Instructions to follow:
After locating the line with "(** * Traild" in the data that follows, return it and every later line exactly, up to and including the line with "named, typed columns.".
+++
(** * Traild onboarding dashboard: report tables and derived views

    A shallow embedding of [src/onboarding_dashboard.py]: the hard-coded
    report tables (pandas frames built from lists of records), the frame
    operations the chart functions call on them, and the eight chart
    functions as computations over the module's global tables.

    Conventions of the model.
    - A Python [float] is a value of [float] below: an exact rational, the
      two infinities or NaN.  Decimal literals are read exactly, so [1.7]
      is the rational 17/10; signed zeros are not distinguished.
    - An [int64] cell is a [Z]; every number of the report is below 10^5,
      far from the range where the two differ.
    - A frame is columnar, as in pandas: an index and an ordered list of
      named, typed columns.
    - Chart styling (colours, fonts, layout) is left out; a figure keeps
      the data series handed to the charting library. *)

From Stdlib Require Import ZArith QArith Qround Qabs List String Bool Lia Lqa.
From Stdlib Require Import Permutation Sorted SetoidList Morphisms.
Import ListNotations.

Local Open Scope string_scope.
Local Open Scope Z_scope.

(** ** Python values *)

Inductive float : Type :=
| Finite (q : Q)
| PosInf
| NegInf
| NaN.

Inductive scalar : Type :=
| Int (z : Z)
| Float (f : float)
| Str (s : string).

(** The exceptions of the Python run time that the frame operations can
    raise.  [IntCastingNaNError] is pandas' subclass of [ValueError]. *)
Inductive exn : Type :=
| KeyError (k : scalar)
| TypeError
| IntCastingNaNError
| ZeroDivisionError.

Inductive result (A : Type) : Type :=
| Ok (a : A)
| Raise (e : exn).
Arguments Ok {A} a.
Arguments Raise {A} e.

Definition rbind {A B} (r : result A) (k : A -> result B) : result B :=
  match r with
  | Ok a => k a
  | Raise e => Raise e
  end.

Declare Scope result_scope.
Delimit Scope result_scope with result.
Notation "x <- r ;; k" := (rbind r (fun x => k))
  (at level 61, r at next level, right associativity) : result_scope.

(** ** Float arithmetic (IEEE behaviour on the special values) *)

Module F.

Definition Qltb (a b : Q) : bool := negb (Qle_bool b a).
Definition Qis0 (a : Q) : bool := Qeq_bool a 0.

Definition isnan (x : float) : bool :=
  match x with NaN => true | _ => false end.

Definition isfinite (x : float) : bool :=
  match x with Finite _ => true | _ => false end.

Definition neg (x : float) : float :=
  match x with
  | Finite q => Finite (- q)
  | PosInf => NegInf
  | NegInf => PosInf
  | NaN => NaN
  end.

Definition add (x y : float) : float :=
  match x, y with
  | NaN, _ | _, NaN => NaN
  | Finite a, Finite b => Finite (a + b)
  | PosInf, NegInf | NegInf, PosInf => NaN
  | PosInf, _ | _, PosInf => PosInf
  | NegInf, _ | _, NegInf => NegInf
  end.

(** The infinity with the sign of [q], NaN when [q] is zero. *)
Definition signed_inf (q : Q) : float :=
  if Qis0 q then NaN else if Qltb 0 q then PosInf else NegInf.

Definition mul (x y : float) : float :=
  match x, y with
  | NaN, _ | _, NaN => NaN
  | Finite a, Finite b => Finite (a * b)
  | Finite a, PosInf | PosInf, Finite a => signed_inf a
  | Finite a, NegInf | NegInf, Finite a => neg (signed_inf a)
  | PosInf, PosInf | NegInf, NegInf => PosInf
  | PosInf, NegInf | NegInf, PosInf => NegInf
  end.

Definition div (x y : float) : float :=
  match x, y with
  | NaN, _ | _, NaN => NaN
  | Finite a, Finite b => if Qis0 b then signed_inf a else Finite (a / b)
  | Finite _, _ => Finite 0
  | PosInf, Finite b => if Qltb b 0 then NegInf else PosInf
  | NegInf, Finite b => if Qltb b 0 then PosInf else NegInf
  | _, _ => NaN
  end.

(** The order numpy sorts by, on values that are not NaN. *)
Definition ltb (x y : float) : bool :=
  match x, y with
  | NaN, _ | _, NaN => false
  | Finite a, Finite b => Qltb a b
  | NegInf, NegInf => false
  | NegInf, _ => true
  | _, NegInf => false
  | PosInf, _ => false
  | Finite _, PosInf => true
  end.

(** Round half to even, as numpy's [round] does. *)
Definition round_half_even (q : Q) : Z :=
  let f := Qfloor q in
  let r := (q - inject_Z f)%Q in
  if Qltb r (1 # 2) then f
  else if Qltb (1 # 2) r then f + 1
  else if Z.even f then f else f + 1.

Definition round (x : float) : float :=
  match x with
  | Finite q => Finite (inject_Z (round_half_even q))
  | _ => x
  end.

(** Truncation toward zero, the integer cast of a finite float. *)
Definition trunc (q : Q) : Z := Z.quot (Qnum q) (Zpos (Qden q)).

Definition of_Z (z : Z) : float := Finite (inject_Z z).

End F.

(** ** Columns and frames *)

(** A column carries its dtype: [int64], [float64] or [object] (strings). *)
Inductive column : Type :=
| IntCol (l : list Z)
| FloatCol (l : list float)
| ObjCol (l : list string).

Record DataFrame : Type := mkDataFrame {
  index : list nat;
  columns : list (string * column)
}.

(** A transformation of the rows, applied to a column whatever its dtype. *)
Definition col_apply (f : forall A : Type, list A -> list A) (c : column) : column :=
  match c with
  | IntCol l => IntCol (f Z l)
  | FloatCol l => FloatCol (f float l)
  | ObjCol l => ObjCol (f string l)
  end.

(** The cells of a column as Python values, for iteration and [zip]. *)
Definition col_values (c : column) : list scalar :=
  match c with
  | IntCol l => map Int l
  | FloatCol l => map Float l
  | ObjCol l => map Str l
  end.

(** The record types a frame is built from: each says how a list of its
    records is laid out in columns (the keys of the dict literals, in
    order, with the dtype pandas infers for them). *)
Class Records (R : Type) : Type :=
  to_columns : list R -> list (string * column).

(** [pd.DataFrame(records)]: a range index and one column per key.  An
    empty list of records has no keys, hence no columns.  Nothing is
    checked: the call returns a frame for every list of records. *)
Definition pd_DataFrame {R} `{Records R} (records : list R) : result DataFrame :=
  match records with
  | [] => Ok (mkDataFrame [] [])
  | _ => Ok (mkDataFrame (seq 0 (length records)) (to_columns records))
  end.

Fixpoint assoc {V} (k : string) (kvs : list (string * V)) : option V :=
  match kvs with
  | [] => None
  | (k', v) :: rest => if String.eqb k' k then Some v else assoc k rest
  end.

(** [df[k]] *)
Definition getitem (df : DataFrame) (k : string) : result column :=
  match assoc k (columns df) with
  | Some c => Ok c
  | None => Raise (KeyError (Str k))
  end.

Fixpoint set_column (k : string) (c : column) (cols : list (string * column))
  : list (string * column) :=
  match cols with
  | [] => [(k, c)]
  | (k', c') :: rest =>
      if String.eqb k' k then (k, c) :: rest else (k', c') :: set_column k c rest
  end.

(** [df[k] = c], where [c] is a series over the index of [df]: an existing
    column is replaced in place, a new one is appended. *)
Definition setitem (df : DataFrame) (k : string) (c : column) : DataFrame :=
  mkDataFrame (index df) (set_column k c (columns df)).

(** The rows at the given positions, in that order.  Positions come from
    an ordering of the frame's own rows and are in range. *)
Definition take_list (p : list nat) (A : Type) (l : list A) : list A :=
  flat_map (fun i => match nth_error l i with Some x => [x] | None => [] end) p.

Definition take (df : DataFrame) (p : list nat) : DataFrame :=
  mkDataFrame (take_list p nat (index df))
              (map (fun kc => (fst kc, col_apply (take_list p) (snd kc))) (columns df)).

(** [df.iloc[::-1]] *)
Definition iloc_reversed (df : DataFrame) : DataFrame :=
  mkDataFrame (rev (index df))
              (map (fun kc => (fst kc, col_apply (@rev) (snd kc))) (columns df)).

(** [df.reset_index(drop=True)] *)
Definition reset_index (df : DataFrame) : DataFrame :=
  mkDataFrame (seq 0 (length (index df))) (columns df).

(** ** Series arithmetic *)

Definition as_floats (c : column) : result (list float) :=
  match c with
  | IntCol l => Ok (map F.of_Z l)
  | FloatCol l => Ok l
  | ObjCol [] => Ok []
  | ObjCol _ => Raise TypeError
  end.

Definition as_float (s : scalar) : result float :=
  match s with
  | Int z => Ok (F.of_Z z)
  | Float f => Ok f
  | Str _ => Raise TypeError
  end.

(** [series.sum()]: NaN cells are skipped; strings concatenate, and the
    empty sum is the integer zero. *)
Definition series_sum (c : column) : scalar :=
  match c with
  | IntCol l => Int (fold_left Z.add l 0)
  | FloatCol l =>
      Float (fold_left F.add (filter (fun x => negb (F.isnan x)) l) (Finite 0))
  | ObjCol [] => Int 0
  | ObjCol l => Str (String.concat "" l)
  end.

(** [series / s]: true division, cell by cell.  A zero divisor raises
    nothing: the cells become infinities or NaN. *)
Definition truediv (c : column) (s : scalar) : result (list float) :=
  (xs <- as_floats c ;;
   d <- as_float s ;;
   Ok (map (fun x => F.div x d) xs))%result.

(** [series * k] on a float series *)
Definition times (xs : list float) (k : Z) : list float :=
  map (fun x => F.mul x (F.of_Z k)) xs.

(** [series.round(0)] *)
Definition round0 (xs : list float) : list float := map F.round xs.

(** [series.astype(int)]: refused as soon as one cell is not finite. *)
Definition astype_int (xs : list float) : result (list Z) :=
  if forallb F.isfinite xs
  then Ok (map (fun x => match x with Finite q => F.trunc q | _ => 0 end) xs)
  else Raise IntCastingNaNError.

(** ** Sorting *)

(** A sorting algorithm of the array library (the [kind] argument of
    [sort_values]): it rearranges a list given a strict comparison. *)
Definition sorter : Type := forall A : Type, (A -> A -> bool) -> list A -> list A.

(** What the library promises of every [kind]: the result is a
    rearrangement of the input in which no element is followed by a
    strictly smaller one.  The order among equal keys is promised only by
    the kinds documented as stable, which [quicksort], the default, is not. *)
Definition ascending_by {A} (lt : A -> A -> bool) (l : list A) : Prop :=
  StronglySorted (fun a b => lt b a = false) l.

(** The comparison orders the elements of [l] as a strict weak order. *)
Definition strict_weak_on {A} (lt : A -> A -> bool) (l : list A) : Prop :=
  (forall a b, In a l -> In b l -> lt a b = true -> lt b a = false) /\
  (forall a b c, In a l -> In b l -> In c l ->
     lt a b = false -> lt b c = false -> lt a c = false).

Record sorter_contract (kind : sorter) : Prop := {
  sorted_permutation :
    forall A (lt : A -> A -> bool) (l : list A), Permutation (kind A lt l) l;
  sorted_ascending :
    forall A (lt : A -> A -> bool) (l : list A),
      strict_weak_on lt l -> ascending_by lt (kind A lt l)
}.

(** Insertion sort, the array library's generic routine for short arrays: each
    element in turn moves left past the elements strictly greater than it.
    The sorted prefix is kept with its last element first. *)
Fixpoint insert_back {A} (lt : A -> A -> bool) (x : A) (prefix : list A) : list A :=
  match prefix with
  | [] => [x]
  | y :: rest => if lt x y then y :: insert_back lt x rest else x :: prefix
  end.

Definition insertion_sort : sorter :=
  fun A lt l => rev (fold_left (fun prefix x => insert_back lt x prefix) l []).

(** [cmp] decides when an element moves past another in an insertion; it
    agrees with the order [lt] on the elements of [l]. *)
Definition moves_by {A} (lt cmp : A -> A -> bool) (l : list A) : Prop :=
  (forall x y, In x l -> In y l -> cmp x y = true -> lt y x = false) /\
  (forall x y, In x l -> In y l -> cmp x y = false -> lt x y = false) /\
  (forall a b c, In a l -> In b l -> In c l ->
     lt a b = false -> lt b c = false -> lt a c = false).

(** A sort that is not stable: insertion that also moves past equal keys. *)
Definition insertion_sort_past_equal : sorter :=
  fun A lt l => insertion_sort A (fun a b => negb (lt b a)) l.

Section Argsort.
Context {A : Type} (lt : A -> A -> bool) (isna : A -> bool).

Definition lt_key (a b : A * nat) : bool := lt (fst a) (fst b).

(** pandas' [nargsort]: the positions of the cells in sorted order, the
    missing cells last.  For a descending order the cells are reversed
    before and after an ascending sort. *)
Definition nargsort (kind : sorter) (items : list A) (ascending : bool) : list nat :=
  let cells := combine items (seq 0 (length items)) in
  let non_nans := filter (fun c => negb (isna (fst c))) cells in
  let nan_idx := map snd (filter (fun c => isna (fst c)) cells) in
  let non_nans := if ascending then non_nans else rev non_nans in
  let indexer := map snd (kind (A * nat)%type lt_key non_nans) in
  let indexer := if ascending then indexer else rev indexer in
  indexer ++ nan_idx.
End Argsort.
+++
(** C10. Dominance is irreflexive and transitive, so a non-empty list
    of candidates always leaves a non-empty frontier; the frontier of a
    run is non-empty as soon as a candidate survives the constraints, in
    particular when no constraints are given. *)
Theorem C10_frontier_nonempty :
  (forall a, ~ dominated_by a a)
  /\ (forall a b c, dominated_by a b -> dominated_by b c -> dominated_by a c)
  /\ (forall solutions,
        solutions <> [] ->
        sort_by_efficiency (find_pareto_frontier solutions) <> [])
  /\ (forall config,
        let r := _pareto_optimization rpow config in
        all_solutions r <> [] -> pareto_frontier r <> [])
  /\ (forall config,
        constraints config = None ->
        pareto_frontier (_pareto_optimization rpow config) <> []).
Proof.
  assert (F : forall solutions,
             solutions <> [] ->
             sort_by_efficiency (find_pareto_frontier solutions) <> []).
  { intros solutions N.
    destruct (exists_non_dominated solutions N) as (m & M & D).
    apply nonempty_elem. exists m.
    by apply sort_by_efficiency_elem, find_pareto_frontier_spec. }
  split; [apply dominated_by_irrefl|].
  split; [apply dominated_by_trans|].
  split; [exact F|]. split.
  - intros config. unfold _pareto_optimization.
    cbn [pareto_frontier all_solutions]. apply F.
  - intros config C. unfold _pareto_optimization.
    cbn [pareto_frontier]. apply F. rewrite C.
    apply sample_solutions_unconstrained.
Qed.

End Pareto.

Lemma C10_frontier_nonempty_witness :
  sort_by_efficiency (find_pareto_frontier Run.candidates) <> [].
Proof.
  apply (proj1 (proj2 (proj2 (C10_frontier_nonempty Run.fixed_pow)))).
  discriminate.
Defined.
+++
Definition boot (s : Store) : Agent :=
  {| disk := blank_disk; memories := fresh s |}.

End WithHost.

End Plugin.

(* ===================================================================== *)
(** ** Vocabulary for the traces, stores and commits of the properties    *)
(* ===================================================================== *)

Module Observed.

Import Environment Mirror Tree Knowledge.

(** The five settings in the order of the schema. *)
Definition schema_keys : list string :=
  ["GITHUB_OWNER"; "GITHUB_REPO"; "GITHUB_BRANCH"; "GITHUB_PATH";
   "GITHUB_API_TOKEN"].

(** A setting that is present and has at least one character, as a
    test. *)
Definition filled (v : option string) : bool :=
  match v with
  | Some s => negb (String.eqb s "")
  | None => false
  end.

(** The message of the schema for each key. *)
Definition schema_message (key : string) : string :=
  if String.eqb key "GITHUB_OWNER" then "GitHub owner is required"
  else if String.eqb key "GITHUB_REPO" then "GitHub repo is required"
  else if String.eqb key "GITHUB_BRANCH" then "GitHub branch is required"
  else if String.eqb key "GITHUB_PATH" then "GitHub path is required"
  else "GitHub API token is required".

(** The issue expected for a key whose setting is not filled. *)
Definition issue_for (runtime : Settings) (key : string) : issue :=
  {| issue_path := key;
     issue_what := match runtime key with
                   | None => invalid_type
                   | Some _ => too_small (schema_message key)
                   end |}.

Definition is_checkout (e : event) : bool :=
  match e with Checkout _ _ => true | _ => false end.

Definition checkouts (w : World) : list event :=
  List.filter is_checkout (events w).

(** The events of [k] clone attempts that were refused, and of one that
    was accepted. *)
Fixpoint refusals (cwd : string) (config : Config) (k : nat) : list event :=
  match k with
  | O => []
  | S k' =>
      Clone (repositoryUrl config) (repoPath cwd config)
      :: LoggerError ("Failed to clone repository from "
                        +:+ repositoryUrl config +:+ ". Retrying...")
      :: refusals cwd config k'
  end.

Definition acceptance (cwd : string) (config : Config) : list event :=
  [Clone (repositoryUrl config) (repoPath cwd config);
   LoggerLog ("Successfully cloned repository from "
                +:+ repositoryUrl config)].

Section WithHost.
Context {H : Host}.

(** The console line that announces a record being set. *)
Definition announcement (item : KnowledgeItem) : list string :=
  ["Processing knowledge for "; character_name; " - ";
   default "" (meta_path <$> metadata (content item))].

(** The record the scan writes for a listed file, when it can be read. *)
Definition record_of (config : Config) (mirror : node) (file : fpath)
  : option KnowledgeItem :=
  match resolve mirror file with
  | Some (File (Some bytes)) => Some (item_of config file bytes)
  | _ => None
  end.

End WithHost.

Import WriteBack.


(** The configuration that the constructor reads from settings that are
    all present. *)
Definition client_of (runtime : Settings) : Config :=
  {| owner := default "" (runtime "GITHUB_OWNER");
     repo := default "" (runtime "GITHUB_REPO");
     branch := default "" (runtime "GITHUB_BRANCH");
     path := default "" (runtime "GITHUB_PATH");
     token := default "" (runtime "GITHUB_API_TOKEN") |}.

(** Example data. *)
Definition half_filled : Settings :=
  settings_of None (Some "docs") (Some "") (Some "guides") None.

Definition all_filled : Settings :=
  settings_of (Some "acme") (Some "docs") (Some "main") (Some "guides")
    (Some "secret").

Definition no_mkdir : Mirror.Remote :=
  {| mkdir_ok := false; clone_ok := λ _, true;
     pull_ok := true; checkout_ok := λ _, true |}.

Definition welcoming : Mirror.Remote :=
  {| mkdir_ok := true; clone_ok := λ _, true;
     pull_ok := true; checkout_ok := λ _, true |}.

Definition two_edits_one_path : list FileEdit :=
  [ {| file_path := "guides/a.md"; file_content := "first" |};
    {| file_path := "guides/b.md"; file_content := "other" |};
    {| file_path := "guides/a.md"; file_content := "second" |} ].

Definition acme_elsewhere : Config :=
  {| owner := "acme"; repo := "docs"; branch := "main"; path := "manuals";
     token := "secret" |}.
+++
Task result:
(** * Traild onboarding dashboard: report tables and derived views

    A shallow embedding of [src/onboarding_dashboard.py]: the hard-coded
    report tables (pandas frames built from lists of records), the frame
    operations the chart functions call on them, and the eight chart
    functions as computations over the module's global tables.

    Conventions of the model.
    - A Python [float] is a value of [float] below: an exact rational, the
      two infinities or NaN.  Decimal literals are read exactly, so [1.7]
      is the rational 17/10; signed zeros are not distinguished.
    - An [int64] cell is a [Z]; every number of the report is below 10^5,
      far from the range where the two differ.
    - A frame is columnar, as in pandas: an index and an ordered list of
      named, typed columns.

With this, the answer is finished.